“Virginia Makes the Poorest Figure of Any State”: The Virginia Infantry at the Valley Forge Encampment, 1777-1778 by Joseph Lee Boyle (Clearfield, 2019)
Joseph Lee Boyle is a man with a mission, one which his thirty-two years of service with the National Park Service has prepared him nicely for. The former park historian at one of America’s most prestigious historic sites, the Revolutionary War encampment at Valley Forge in Pennsylvania, has steadfastly researched official records and private papers to, as he states in the first of eight volumes of his Writings from the Valley Forge Encampment, “allow greater understanding and appreciation” of the famous winter cantonment of the Continental Army.
Collecting and organizing such material is no easy task and Mr. Boyle is to be admired and commended for his accomplishment. His work provides a treasure trove of eye-witness accounts and observations of the six-month American encampment and is an invaluable resource to anyone seeking to learn more about Valley Forge. It is impossible to read the letters that comprise his eight volumes and not come away with both a better understanding of and appreciation for the troops who endured the winter of 1777-78 in the Pennsylvania countryside of Valley Forge.
Boyle acknowledges, however, his regret that few of the accounts used in his eight volumes derive from private soldiers.
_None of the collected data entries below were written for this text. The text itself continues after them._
(* ===== verification/FakeChain.v ===== *)
(** * The fake chain client ([internal/chain/fake.go])

    The client every test of the repository trades against: what a test stages,
    what the methods answer from it, and the calls recorded. *)
From Stdlib Require Import ZArith Lia Floats.
From stdpp Require Import base list strings gmap.
From S2P Require Import Prelude GoBase GoFmt GoFloat Task Wallets ChainClients.
Set Warnings "-inexact-float".
Open Scope Z_scope.

Record FakeChainClient := {
  chainName : string;
  nativeToken : string;
  dryRunOnly : bool;
  balances : gmap string float;
  tokenBalances : gmap string (gmap string float);
  quotes : gmap string Quote;
  yieldRates : gmap string YieldRate;
  positions : gmap string (list LendingPosition);
  simResult : option SimResult;
  Swaps : list Quote;
  Sent : list Transaction;
  Liquidations : list LendingPosition;
}.

Definition NewFake (name native : string) : FakeChainClient := {|
  chainName := name; nativeToken := native; dryRunOnly := false; balances := ∅; tokenBalances := ∅; quotes := ∅;
  yieldRates := ∅; positions := ∅; simResult := None; Swaps := []; Sent := []; Liquidations := [] |}.

(** ** Staging *)

Definition WithBalance (address : string) (amount : float) (f : FakeChainClient) : FakeChainClient := {|
  chainName := chainName f; nativeToken := nativeToken f; dryRunOnly := dryRunOnly f;
  balances := <[address := amount]> (balances f); tokenBalances := tokenBalances f; quotes := quotes f;
  yieldRates := yieldRates f; positions := positions f; simResult := simResult f; Swaps := Swaps f; Sent := Sent f;
  Liquidations := Liquidations f |}.

Definition WithTokenBalance (address tokenAddr : string) (amount : float) (f : FakeChainClient) : FakeChainClient := {|
  chainName := chainName f; nativeToken := nativeToken f; dryRunOnly := dryRunOnly f; balances := balances f;
  tokenBalances := <[address := <[tokenAddr := amount]> (default ∅ (tokenBalances f !! address))]> (tokenBalances f);
  quotes := quotes f; yieldRates := yieldRates f; positions := positions f; simResult := simResult f; Swaps := Swaps f;
  Sent := Sent f; Liquidations := Liquidations f |}.

Definition quoteKey (tokenIn tokenOut : string) : string := tokenIn +:+ "|" +:+ tokenOut.

Definition WithQuote (tokenIn tokenOut : string) (q : Quote) (f : FakeChainClient) : FakeChainClient := {|
  chainName := chainName f; nativeToken := nativeToken f; dryRunOnly := dryRunOnly f; balances := balances f;
  tokenBalances := tokenBalances f; quotes := <[quoteKey tokenIn tokenOut := q]> (quotes f); yieldRates := yieldRates f;
  positions := positions f; simResult := simResult f; Swaps := Swaps f; Sent := Sent f; Liquidations := Liquidations f |}.

Definition WithYieldRate (protocol : string) (r : YieldRate) (f : FakeChainClient) : FakeChainClient := {|
  chainName := chainName f; nativeToken := nativeToken f; dryRunOnly := dryRunOnly f; balances := balances f;
  tokenBalances := tokenBalances f; quotes := quotes f; yieldRates := <[protocol := r]> (yieldRates f);
  positions := positions f; simResult := simResult f; Swaps := Swaps f; Sent := Sent f; Liquidations := Liquidations f |}.

Definition WithLendingPosition (protocol : string) (p : LendingPosition) (f : FakeChainClient) : FakeChainClient := {|
  chainName := chainName f; nativeToken := nativeToken f; dryRunOnly := dryRunOnly f; balances := balances f;
  tokenBalances := tokenBalances f; quotes := quotes f; yieldRates := yieldRates f;
  positions := <[protocol := default [] (positions f !! protocol) ++ [p]]> (positions f); simResult := simResult f;
  Swaps := Swaps f; Sent := Sent f; Liquidations := Liquidations f |}.

Definition WithSimResult (s : option SimResult) (f : FakeChainClient) : FakeChainClient := {|
  chainName := chainName f; nativeToken := nativeToken f; dryRunOnly := dryRunOnly f; balances := balances f;
  tokenBalances := tokenBalances f; quotes := quotes f; yieldRates := yieldRates f; positions := positions f;
  simResult := s; Swaps := Swaps f; Sent := Sent f; Liquidations := Liquidations f |}.

Definition WithDryRunOnly (dry : bool) (f : FakeChainClient) : FakeChainClient := {|
  chainName := chainName f; nativeToken := nativeToken f; dryRunOnly := dry; balances := balances f;
  tokenBalances := tokenBalances f; quotes := quotes f; yieldRates := yieldRates f; positions := positions f;
  simResult := simResult f; Swaps := Swaps f; Sent := Sent f; Liquidations := Liquidations f |}.

(** ** The methods *)

Definition GetBalance (f : FakeChainClient) (address : string) : result float :=
  match balances f !! address with
  | Some bal => Ok bal
  | None => Fail (EMsg "fake: no balance staged for %q")
  end.

Definition GetTokenBalance (f : FakeChainClient) (address tokenAddr : string) : result float :=
  match tokenBalances f !! address with
  | None => Fail (EMsg "fake: no token balances staged for %q")
  | Some byToken =>
      match byToken !! tokenAddr with
      | Some bal => Ok bal
      | None => Fail (EMsg "fake: no balance staged for token %q on %q")
      end
  end.

(** A copy of the quote staged, of the amount asked for. *)
Definition GetQuote (now : Time) (f : FakeChainClient) (tokenIn tokenOut : string) (amount : float) : result Quote :=
  match quotes f !! quoteKey tokenIn tokenOut with
  | None => Fail (EMsg "fake: no quote staged for %s -> %s")
  | Some q => Ok {|
      q_Chain := q_Chain q; q_DEX := q_DEX q; q_TokenIn := q_TokenIn q; q_TokenOut := q_TokenOut q; q_AmountIn := amount;
      q_AmountOut := if (0 <? q_AmountIn q)%float then (q_AmountOut q * (amount / q_AmountIn q))%float else q_AmountOut q;
      q_Price := q_Price q; q_PriceImpact := q_PriceImpact q; q_FeeAmount := q_FeeAmount q; q_SlippageBps := q_SlippageBps q;
      q_GeneratedAt := if IsZero (q_GeneratedAt q) then now else q_GeneratedAt q; q_RouteRaw := q_RouteRaw q |}
  end.

(** The calls recorded. *)
Definition recorded (swaps : list Quote) (txs : list Transaction) (liqs : list LendingPosition) (f : FakeChainClient)
    : FakeChainClient := {|
  chainName := chainName f; nativeToken := nativeToken f; dryRunOnly := dryRunOnly f; balances := balances f;
  tokenBalances := tokenBalances f; quotes := quotes f; yieldRates := yieldRates f; positions := positions f;
  simResult := simResult f; Swaps := swaps; Sent := txs; Liquidations := liqs |}.

Definition refused : gerror := EMsg "fake: dry-run only mode, real execution refused".

(** What the three executions check before they record. *)
Definition admitted {X} (dry : bool) (what nilX : string) (x : option X) (wallet : option Wallet) (f : FakeChainClient)
    : result X :=
  match x with
  | None => Fail (EMsg ("fake: " +:+ what +:+ " nil " +:+ nilX))
  | Some x =>
      match wallet with
      | None => Fail (EMsg ("fake: " +:+ what +:+ " nil wallet"))
      | Some _ => if dryRunOnly f && negb dry then Fail refused else Ok x
      end
  end.

Definition ExecuteSwap (dry : bool) (quote : option Quote) (wallet : option Wallet) (f : FakeChainClient)
    : result TxResult * FakeChainClient :=
  match admitted dry "ExecuteSwap" "quote" quote wallet f with
  | Fail err => (Fail err, f)
  | Ok q =>
      let f := recorded (Swaps f ++ [q]) (Sent f) (Liquidations f) f in
      (Ok (tx_result ("fake-swap-" +:+ Itoa (len (Swaps f))) true), f)
  end.

Definition SimulateTransaction (f : FakeChainClient) (tx : option Transaction) : result SimResult :=
  match tx with
  | None => Fail (EMsg "fake: SimulateTransaction nil tx")
  | Some _ => Ok (default (sim_result true 0 "") (simResult f))
  end.

Definition SendTransaction (dry : bool) (tx : option Transaction) (wallet : option Wallet) (f : FakeChainClient)
    : result TxResult * FakeChainClient :=
  match admitted dry "SendTransaction" "tx" tx wallet f with
  | Fail err => (Fail err, f)
  | Ok tx =>
      let f := recorded (Swaps f) (Sent f ++ [tx]) (Liquidations f) f in
      (Ok (tx_result ("fake-tx-" +:+ Itoa (len (Sent f))) true), f)
  end.

Definition GetLendingPositions (f : FakeChainClient) (protocol : string) : list LendingPosition :=
  default [] (positions f !! protocol).

Definition GetYieldRates (f : FakeChainClient) (protocols : list string) : list YieldRate :=
  omap (fun p => yieldRates f !! p) protocols.

Definition ExecuteLiquidation (dry : bool) (pos : option LendingPosition) (wallet : option Wallet) (f : FakeChainClient)
    : result TxResult * FakeChainClient :=
  match admitted dry "ExecuteLiquidation" "position" pos wallet f with
  | Fail err => (Fail err, f)
  | Ok pos =>
      let f := recorded (Swaps f) (Sent f) (Liquidations f ++ [pos]) f in
      (Ok {| tx_Signature := "fake-liq-" +:+ Itoa (len (Liquidations f)); tx_Success := true; tx_GasUsed := 0;
             tx_GasPriceWei := 0; tx_FeePaidUSD := (CollateralAmt pos * LiquidationBonus pos / 10000)%float;
             tx_BlockNumber := 0; tx_ErrorMsg := "" |}, f)
  end.

(** ** Sessions *)

Inductive call :=
  | CSwap (quote : option Quote) (wallet : option Wallet)
  | CSend (tx : option Transaction) (wallet : option Wallet)
  | CLiquidation (pos : option LendingPosition) (wallet : option Wallet).

Definition call_fake (f : FakeChainClient) (c : bool * call) : result TxResult * FakeChainClient :=
  match c.2 with
  | CSwap q w => ExecuteSwap c.1 q w f
  | CSend t w => SendTransaction c.1 t w f
  | CLiquidation p w => ExecuteLiquidation c.1 p w f
  end.

(** The results of the calls, and the client after them. *)
Fixpoint calls_fake (f : FakeChainClient) (cs : list (bool * call)) : list (result TxResult) * FakeChainClient :=
  match cs with
  | [] => ([], f)
  | c :: cs' => let '(r, f) := call_fake f c in let '(rs, f) := calls_fake f cs' in (r :: rs, f)
  end.

Definition records (f : FakeChainClient) : Z := len (Swaps f) + len (Sent f) + len (Liquidations f).

Lemma call_recorded f c : let '(r, f') := call_fake f c in
  records f' = records f + (if is_ok r then 1 else 0) /\ dryRunOnly f' = dryRunOnly f /\
  (is_ok r = true -> dryRunOnly f = true -> c.1 = true).
Proof.
  destruct c as [dry [q w|t w|p w]]; cbn [call_fake fst snd]; unfold ExecuteSwap, SendTransaction, ExecuteLiquidation, admitted;
    [destruct q|destruct t|destruct p]; try destruct w; try destruct (dryRunOnly f) eqn:Hd; try destruct dry; cbn;
    unfold records, len; cbn; rewrite ?length_app; cbn [length]; split; try lia; done.
Qed.

(** The fake records exactly the calls it admits, and, restricted to dry runs,
    refuses every other. *)
Theorem fake_refuses_real cs : forall f,
  let '(rs, f') := calls_fake f cs in
  length rs = length cs /\ records f' = records f + len (List.filter is_ok rs) /\
  (dryRunOnly f = true -> Forall2 (fun c r => is_ok r = true -> c.1 = true) cs rs).
Proof.
  induction cs as [|c cs IH]; intros f; cbn [calls_fake].
  { split; [done|]. split; [unfold len; cbn; lia|]. constructor. }
  pose proof (call_recorded f c) as H. destruct (call_fake f c) as [r f1]. destruct H as (H1 & H2 & H3).
  specialize (IH f1). destruct (calls_fake f1 cs) as [rs f2]. destruct IH as (I1 & I2 & I3).
  split; [cbn; by rewrite I1|]. split.
  - rewrite I2, H1. unfold len. cbn [List.filter]. destruct (is_ok r); cbn [length]; lia.
  - intros Hd. constructor; [intros Hr; by apply H3|]. apply I3. by rewrite H2.
Qed.

(** A half-size request gets half the amount out. *)
Example fake_quote :
  match GetQuote 9 (WithQuote "SOL" "USDC" (price_quote 2 50 25) (NewFake "solana" "SOL")) "SOL" "USDC" 1 with
  | Ok q => (q_AmountOut q, q_AmountIn q) = (25, 1)%float
  | Fail _ => False
  end.
Proof. vm_compute. reflexivity. Qed.

Example fake_session :
  let f := WithDryRunOnly true (NewFake "base" "ETH") in
  let w := Some {| w_Chain := "base"; w_Address := "0xa"; w_KeyEncrypted := "" |} in
  map is_ok (calls_fake f [(false, CSend (Some {| t_Chain := "base"; t_Raw := "x" |}) w);
                           (true, CSwap (Some (price_quote 1 1 1)) w); (true, CSwap None w)]).1 = [false; true; false].
Proof. vm_compute. reflexivity. Qed.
This is, of course, not by choice, but because very few letters still exist from such soldiers.
Not to be deterred, Boyle has set out to achieve the next best thing, to document the presence at Valley Forge of every American soldier who served there in order to, “recognize some of these heroes of the Revolutionary War.” Culling through the pay lists and muster rolls of the American army in the National Archives, he has meticulously collected the names of Virginia troops who served at Valley Forge from ten of the state’s regiments. He notes that the remainder of the Virginia troops will appear in a second volume.
Compiling this list of soldiers is a monumental task fraught with several daunting challenges. Regimental and company records of the Virginian units were rarely complete for the entire encampment and they often held inaccurate and sometimes contradictory information. Over the span of six months the rolls were frequently recorded by different officers which meant that Boyle often faced a variety of different name spellings for the same soldier from one roll to the next. He addresses the challenge of interpreting the muster and pay rolls in the preface of his work, offering some clarification for his presentation of over 360 pages of alphabetized names of Virginia soldiers at Valley Forge.
“Virginia Makes the Poorest Figure of Any State”: The Virginia Infantry at the Valley Forge Encampment, 1777-1778, Volume One, is a solid resource for anyone conducting research on the Virginia troops at Valley Forge, particularly genealogists. It provides useful information to researchers similar to the way Francis B. Heitman’s Historical Register of Officers of the Continental Armyassists those researching American officers in the Revolutionary War.
Boyle provides a clear, alphabetized starting point for researchers, sparing them endless hours of searching through the National Archives for the proverbial needle in a haystack. He has already combed through the haystack, actually ten haystacks, and has organized the needles for ten of Virginia’s regiments. Volume two will complete the task, a task we should all be thankful to Mr. Boyle for tackling.